Brussels, 21/05/2013 (Agence Europe) - In the early evening of Monday 20 May 2013, the European Parliament's economic and monetary affairs committee adopted a common position, by 39 votes to 6, on an EU system for solving bank crises. The MEPs feel that, in January 2016, two years ahead of the date suggested by the European Commission, a portion of deposits of more than €100,000 in a bank should be made available in the last resort to bail out banks in the event of a major crisis. Savings of under €100,000 (guaranteed under EU law) and savings guarantee funds cash should be totally protected against being raided.
Elisa Ferreira (S&D, Portugal) said that the committee didn't want any repetition of the Cypriot crisis because, at one point, the Cypriot government was prepared to raid all savings across the board to bail out two banks and this is totally unacceptable to the committee. The first Cypriot aid plan agreement, reached on 16 March, included a 6.75% levy on guaranteed savings of less than €100,000. The Eurogroup rapidly changed its mind about the decision after it was rejected by the Cypriot parliament. The Eurogroup now constantly repeats that the EU savings guarantee is “sacrosanct”. Protection of small savers is a fundamental principle of the European Single Market, says Wolf Klinz (ADLE, Germany).
The agreement reached by the committee gives a clear hierarchy for the raiding of savings to bail out a bank, which will soon become the general rule across Europe. Bank lenders will be raided first (shareholders, junior bond-holders and non-guaranteed senior bond-holders, followed by deposits of more than €100,000).
The 27 EU finance ministers agreed last week that non-guaranteed deposits of more than €100,000 can be raided to bail out a bank. The Commission is calling for preferential treatment for such savings, but has not been able to win over a number of member states (see EUROPE 10845). The Council of Ministers has yet to adopt a common position ahead of talks with the European Parliament.
EP rapporteur Gunnar Hokmark (EPP/Sweden) has welcomed the fact that the committee has backed the plan to clarify shareholder and investor liability and tools that can be used to provide stability on the financial markets in times of severe crisis in the financial system.

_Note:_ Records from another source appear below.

(** A trigger, the fetch that it causes, which fails, and another trigger. *)
Lemma task_accounts_witness :
  let es := [Triggered; Began failing_turn; Triggered] in
  ∃ c, history (http_fetches toy_fetcher) (spawn_with_fetcher (toy_creds 0) 0 0) es c ∧
    tk_triggers c = 1 ∧ all_outcomes c = [RetryPending] ∧ tk_phase c = Selecting (mkLoop (from_secs 100) (from_secs 5) 1) ∧
    loop_after toy_loop (turns es) = mkLoop (from_secs 100) (from_secs 5) 1.
Proof.
  intros es. set (l1 := mkLoop (from_secs 100) (from_secs 5) 1). set (c := mkTask (Selecting l1) false 1 [RetryPending] true []).
  assert (Hrun : history (http_fetches toy_fetcher) (spawn_with_fetcher (toy_creds 0) 0 0) es c).
  { apply (history_triggers _ _ [Triggered; Began failing_turn] (mkTask (Selecting l1) false 0 [RetryPending] true [])); [|done].
    apply (history_loops _ _ [Triggered; Began failing_turn] (mkTask (Sending toy_loop failing_turn RetryPending (Some l1)) false 0 [] true []));
      [|apply (loop_sends _ _ _ RetryPending (Some l1)); simpl; unfold OUTCOME_CAPACITY; lia|reflexivity].
    apply (history_loops _ _ [Triggered; Began failing_turn] (mkTask (Fetching toy_loop failing_turn) false 0 [] true []));
      [|by apply loop_fetched|reflexivity].
    apply (history_loops _ _ [Triggered] (mkTask (Selecting toy_loop) false 1 [] true []));
      [|apply (loop_wakes _ toy_loop failing_turn 1); [by split_and!|done|apply http_may_fail]|reflexivity].
    by apply (history_triggers _ _ [] (spawn_with_fetcher (toy_creds 0) 0 0)); [apply history_start|]. }
  destruct (task_accounts (http_fetches toy_fetcher) (toy_creds 0) 0 0 toy_loop es c eq_refl Hrun) as (_ & _ & _ & Hsel).
  exists c. split; [exact Hrun|]. split; [reflexivity|]. split; [reflexivity|]. split; [reflexivity|].
  symmetry. exact (proj1 (Hsel l1 eq_refl)).
Defined.
Definition take_one (s : Stream) (l : string) (t : Taken) : Taken :=
  match s with
  | Stdout => mkTaken (tk_out t ++ [l]) (tk_err t) (tk_seq t + 1)
  | Stderr => mkTaken (tk_out t) (tk_err t ++ [l]) (tk_seq t + 1)
  end.
(** [while let Ok(Some(l)) = next_line()]: up to the end or an error. *)
Fixpoint drain_stream (s : Stream) (lines : Lines) (t : Taken) : Taken :=
  match lines with
  | Ok l :: lines => drain_stream s lines (take_one s l t)
  | _ => t
  end.
(** The loop: [schedule] says which arm of the [select!] each turn takes;
    [None] when it is used up. *)
Fixpoint execute_loop (schedule : list Stream) (out err : Lines) (t : Taken) : option (result Taken string) :=
  match schedule with
  | [] => None
  | Stdout :: schedule =>
      match out with
      | Ok l :: out => execute_loop schedule out err (take_one Stdout l t)
      | [] => Some (Ok (drain_stream Stderr err t))
      | Err e :: _ => Some (Err (cat ["stdout read error: "; e]))
      end
  | Stderr :: schedule =>
      match err with
      | Ok l :: err => execute_loop schedule out err (take_one Stderr l t)
      | [] => Some (Ok (drain_stream Stdout out t))
      | Err e :: _ => Some (Err (cat ["stderr read error: "; e]))
      end
  end.
(** [spawned]: the streams of the process, or why it did not start. *)
Definition execute_command (spawned : ValidatedCommand → result (Lines * Lines) string) (schedule : list Stream)
    (waited : result (option Z) string) (validated : ValidatedCommand) : option (result CommandResult string) :=
  match spawned validated with
  | Err e => Some (Err (cat ["spawn failed: "; e]))
  | Ok (out, err) =>
      r ← execute_loop schedule out err (mkTaken [] [] 0);
      Some (let? t := r in
            let? code := result_map_err (λ e, cat ["wait failed: "; e]) waited in
            Ok (mkCommandResult code (tk_out t) (tk_err t) (tk_seq t)))
  end.

(** ** Registration ([client.rs]) *)
Section register.
Context {W C V : Type} `{MatrixAuth W C} `{Host W} `{HttpServer W V} `{JsonBuild V}.
Local Notation M := (Io W MxError).

Definition registration_body (username password registration_token : string) : V :=
  json_object [("username", json_string username); ("password", json_string password);
    ("auth", json_object [("type", json_string "m.login.registration_token"); ("token", json_string registration_token)])].
Definition register_and_connect (homeserver_url username password registration_token : string) : M (Connected C) :=
  resp ← io_map_err (λ e, Registration e) (http (mkRequest POST (cat [homeserver_url; "/_matrix/client/v3/register"]) ""
           (Some (registration_body username password registration_token))));
  (if is_success resp then mret () else raise (Registration (cat ["Registration failed: "; text resp]))) ;;
  tmp ← io_map_err Other fs_temp_dir;
  login_with (TempStore tmp) (HomeserverUrl homeserver_url) username password "mxdx-test" false None.
End register.

(** ** Several servers at once ([multi_hs.rs]) *)
Section start.
Context {C : Type}.

(** The tasks in the order in which they end: the first failure is that of
    all; [None] is a task that panicked. *)
Fixpoint join_all (completions : list (nat * option (result C string))) : result (list (nat * C)) string :=
  match completions with
  | [] => Ok []
  | (_, None) :: _ => Err "Task panicked"
  | (_, Some (Err e)) :: _ => Err e
  | (i, Some (Ok c)) :: completions => let? l := join_all completions in Ok ((i, c) :: l)
  end.
Definition index_le (a b : nat * C) : Prop := a.1 ≤ b.1.
#[export] Instance index_le_dec : RelDecision index_le := λ a b, decide (a.1 ≤ b.1).

(** [probe]: how long the sync of each client took. *)
Definition multi_hs_start (homeserver_urls : list string) (completions : list (nat * option (result C string)))
    (probe : nat → option Duration) : result (list C * MultiHsLauncher) string :=
  if bool_decide (homeserver_urls = []) then Err "At least one homeserver URL is required" else
  let? indexed := join_all completions in
  let clients := (merge_sort index_le indexed).*2 in
  let latencies := (λ i, (i, default MAX_LATENCY (probe i))) <$> List.seq 0 (length clients) in
  Ok (clients, mkLauncher (length clients) (default 0 (fst <$> min_latency latencies)) Active 0).

Definition hs_primary (clients : list C) (l : MultiHsLauncher) : option C := clients !! primary_index l.
End start.

(** [rsplit(':').next()], without the slashes at its end, as a [u16]; [None] is
    the panic. *)
Definition after_last_colon (url : Bytes) : Bytes := default [] (last (split_byte Byte.x3a url)).
Definition primary_port (homeserver_urls : list string) (l : MultiHsLauncher) : option Z :=
  url ← homeserver_urls !! primary_index l;
  n ← parse_u64 (trim_end_matches SLASH (after_last_colon (as_bytes url)));
  if decide (n < 2 ^ 16)%Z then Some n else None.

(** ** [main] *)
Inductive MainEnd : Type := MainReturns | MainExits (code : Z).
Definition launcher_main (native : bool) (version : string) (args : list string) : list string * list string * MainEnd :=
  if native then (["mxdx-launcher starting..."], [], MainReturns)
  else if existsb (λ a, str_eqb a "--help" || str_eqb a "-h") args then
    (["mxdx-launcher - Matrix-native fleet management launcher"; "Usage: mxdx-launcher [OPTIONS]";
      "  --help     Print this help"; "  --version  Print version"; "";
      "Note: WASI build has limited functionality."; "Full features require native build."], [], MainReturns)
  else if existsb (λ a, str_eqb a "--version" || str_eqb a "-V") args then ([cat ["mxdx-launcher "; version]], [], MainReturns)
  else ([], ["mxdx-launcher WASI build: Use --help for available options.";
             "Matrix networking not available in this distribution.";
             "Use the native binary for production use."], MainExits 1).

(** ** Lemmas *)
Lemma drain_stream_ok s (l : list string) t :
  drain_stream s (Ok <$> l) t = match s with
    | Stdout => mkTaken (tk_out t ++ l) (tk_err t) (tk_seq t + Z.of_nat (length l))
    | Stderr => mkTaken (tk_out t) (tk_err t ++ l) (tk_seq t + Z.of_nat (length l))
    end.
Proof.
  revert t. induction l as [|x l IH]; intros [o e n]; simpl.
  - destruct s; by rewrite app_nil_r, Z.add_0_r.
  - rewrite IH. destruct s; simpl; rewrite <-app_assoc; f_equal; lia.
Qed.

Lemma execute_loop_ok schedule (out err : list string) t :
  length out + length err < length schedule →
  execute_loop schedule (Ok <$> out) (Ok <$> err) t
  = Some (Ok (mkTaken (tk_out t ++ out) (tk_err t ++ err) (tk_seq t + Z.of_nat (length out + length err)))).
Proof.
  revert out err t. induction schedule as [|[] schedule IH]; intros out err t; simpl; [lia|..]; intros Hl.
  - destruct out as [|l out]; simpl.
    + rewrite drain_stream_ok, app_nil_r. done.
    + rewrite IH by (simpl in *; lia). simpl. do 3 f_equal; [by rewrite <-app_assoc|lia].
  - destruct err as [|l err]; simpl.
    + rewrite drain_stream_ok, app_nil_r, Nat.add_0_r. done.
    + rewrite IH by (simpl in *; lia). simpl. do 3 f_equal; [by rewrite <-app_assoc|lia].
Qed.

Lemma join_all_ok {C} (l : list (nat * C)) : join_all ((λ ic, (ic.1, Some (Ok ic.2))) <$> l) = Ok l.
Proof. induction l as [|[i c] l IH]; [done|]. rewrite fmap_cons. cbn [join_all fst snd]. by rewrite IH. Qed.

#[local] Instance index_le_trans {C} : Transitive (index_le (C := C)).
Proof. intros ???. unfold index_le. lia. Qed.
#[local] Instance index_le_total {C} : Total (index_le (C := C)).
Proof. intros ??. unfold index_le. lia. Qed.

(** Sorting by index undoes the order in which the tasks ended. *)
Lemma sort_by_index {C} (clients : list C) (l : list (nat * C)) :
  l ≡ₚ imap pair clients → (merge_sort index_le l).*2 = clients.
Proof.
  intros Hp. assert (Hs : merge_sort index_le l = imap pair clients).
  { apply (StronglySorted_unique_strong index_le).
    - intros [i x] [j y] Hx Hy Hij Hji. unfold index_le in *. simpl in *. assert (i = j) as -> by lia.
      rewrite merge_sort_Permutation, Hp in Hx.
      apply elem_of_lookup_imap in Hx as (? & ? & [= <- <-] & H1).
      apply elem_of_lookup_imap in Hy as (? & ? & [= <- <-] & H2). congruence.
    - apply (StronglySorted_merge_sort index_le).
    - clear. unfold index_le. change (imap pair clients) with (imap (λ i, pair (0 + i)) clients). generalize 0.
      induction clients as [|c cs IH]; intros n; [constructor|]. rewrite imap_cons. constructor.
      + rewrite (imap_ext _ (λ i, pair (S n + i))); [apply (IH (S n))|]. intros i c' _. simpl. by rewrite Nat.add_succ_r.
      + apply Forall_forall. intros [j y] (k & z & E & _)%elem_of_lookup_imap. simpl in *. simplify_eq. lia.
    - by rewrite merge_sort_Permutation. }
  rewrite Hs. rewrite fmap_imap. apply list_eq. intros i. rewrite list_lookup_imap. by destruct (clients !! i).
Qed.

(** ** Theorems *)
(** *** A command *)
(** Whatever the process writes, the loop ends: with a turn for every line
    and one more. *)
Theorem execute_ends schedule (out err : list (result string string)) t :
  length out + length err < length schedule → is_Some (execute_loop schedule out err t).
Proof.
  revert out err t. induction schedule as [|[] schedule IH]; intros out err t; simpl; [lia|..]; intros Hl.
  - destruct out as [|[l|e] out]; [done| |done]. apply IH. simpl in *. lia.
  - destruct err as [|[l|e] err]; [done| |done]. apply IH. simpl in *. lia.
Qed.

(** All that a command writes is collected. In whatever order the two streams
    are read: if every line can be read, the result has all lines of both, each
    stream in its order, as many as the count says, and the exit code. *)
Theorem execute_collects_all spawned schedule v (out err : list string) code :
  spawned v = Ok (Ok <$> out, Ok <$> err) → length out + length err < length schedule →
  execute_command spawned schedule (Ok code) v
  = Some (Ok (mkCommandResult code out err (Z.of_nat (length out + length err)))).
Proof. intros Hs Hl. unfold execute_command. rewrite Hs, execute_loop_ok by done. done. Qed.

(** Whether a line that cannot be read is reported depends on the order: an
    error, or the lines before it as if they were all. *)
Theorem read_error_depends_on_order spawned v (out err rest : list string) e code :
  spawned v = Ok (Ok <$> out, (Ok <$> err) ++ Err e :: (Ok <$> rest)) →
  (∃ schedule, execute_command spawned schedule (Ok code) v = Some (Err (cat ["stderr read error: "; e]))) ∧
  (∃ schedule, execute_command spawned schedule (Ok code) v
     = Some (Ok (mkCommandResult code out err (Z.of_nat (length out + length err))))).
Proof.
  intros Hs. unfold execute_command. rewrite Hs. split.
  - exists (replicate (S (length err)) Stderr). generalize (mkTaken [] [] 0). clear Hs.
    induction err as [|l err IH]; intros t; [done|]. apply (IH (take_one Stderr l t)).
  - exists (replicate (S (length out)) Stdout).
    assert (Hd : ∀ t, drain_stream Stderr ((Ok <$> err) ++ Err e :: (Ok <$> rest)) t
      = mkTaken (tk_out t) (tk_err t ++ err) (tk_seq t + Z.of_nat (length err))).
    { clear. induction err as [|l err IH]; intros [o r n]; simpl; [by rewrite app_nil_r, Z.add_0_r|].
      rewrite IH. simpl. f_equal; [by rewrite <-app_assoc|lia]. }
    assert (Hl : ∀ t, execute_loop (replicate (S (length out)) Stdout) (Ok <$> out) ((Ok <$> err) ++ Err e :: (Ok <$> rest)) t
      = Some (Ok (mkTaken (tk_out t ++ out) (tk_err t ++ err) (tk_seq t + Z.of_nat (length out + length err))))).
    { clear Hs. induction out as [|l out IH]; intros t; [simpl; by rewrite Hd, app_nil_r|].
      change (replicate (S (length (l :: out))) Stdout) with (Stdout :: replicate (S (length out)) Stdout).
      rewrite fmap_cons. cbn [execute_loop]. rewrite IH. simpl. do 3 f_equal; [by rewrite <-app_assoc|lia]. }
    by rewrite Hl.
Qed.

The new legislation aims to protect taxpayers from the risk of bank collapse, because it means that public money can only be used to bail out a bank as the final resort after everything has been written down and only if a public bailout is necessary to preserve financial stability or protect the public interest, even if exceptional financial aid and a special capital bailout have already been granted to the bank in question. Public funding will then be possible to guarantee either assets or liabilities either through a cash bailout or by temporarily nationalising the bank. Following the bailout of Cyprus, European leaders say that the Cypriot case is not a model for the future. Bail-ins were used for the first time to solve problems for the country's two biggest banks. Quizzed by Greek newspaper Ekathimerini about the reasons why the eurozone says that Cyprus is not a model, EU Internal Market Commissioner Michel Barnier said that he believed in prevention. He said that the rules should be known by everyone in advance. That didn't happen for Cyprus because Europe had to take action in the middle of the night in an emergency, but this must not be allowed to happen again.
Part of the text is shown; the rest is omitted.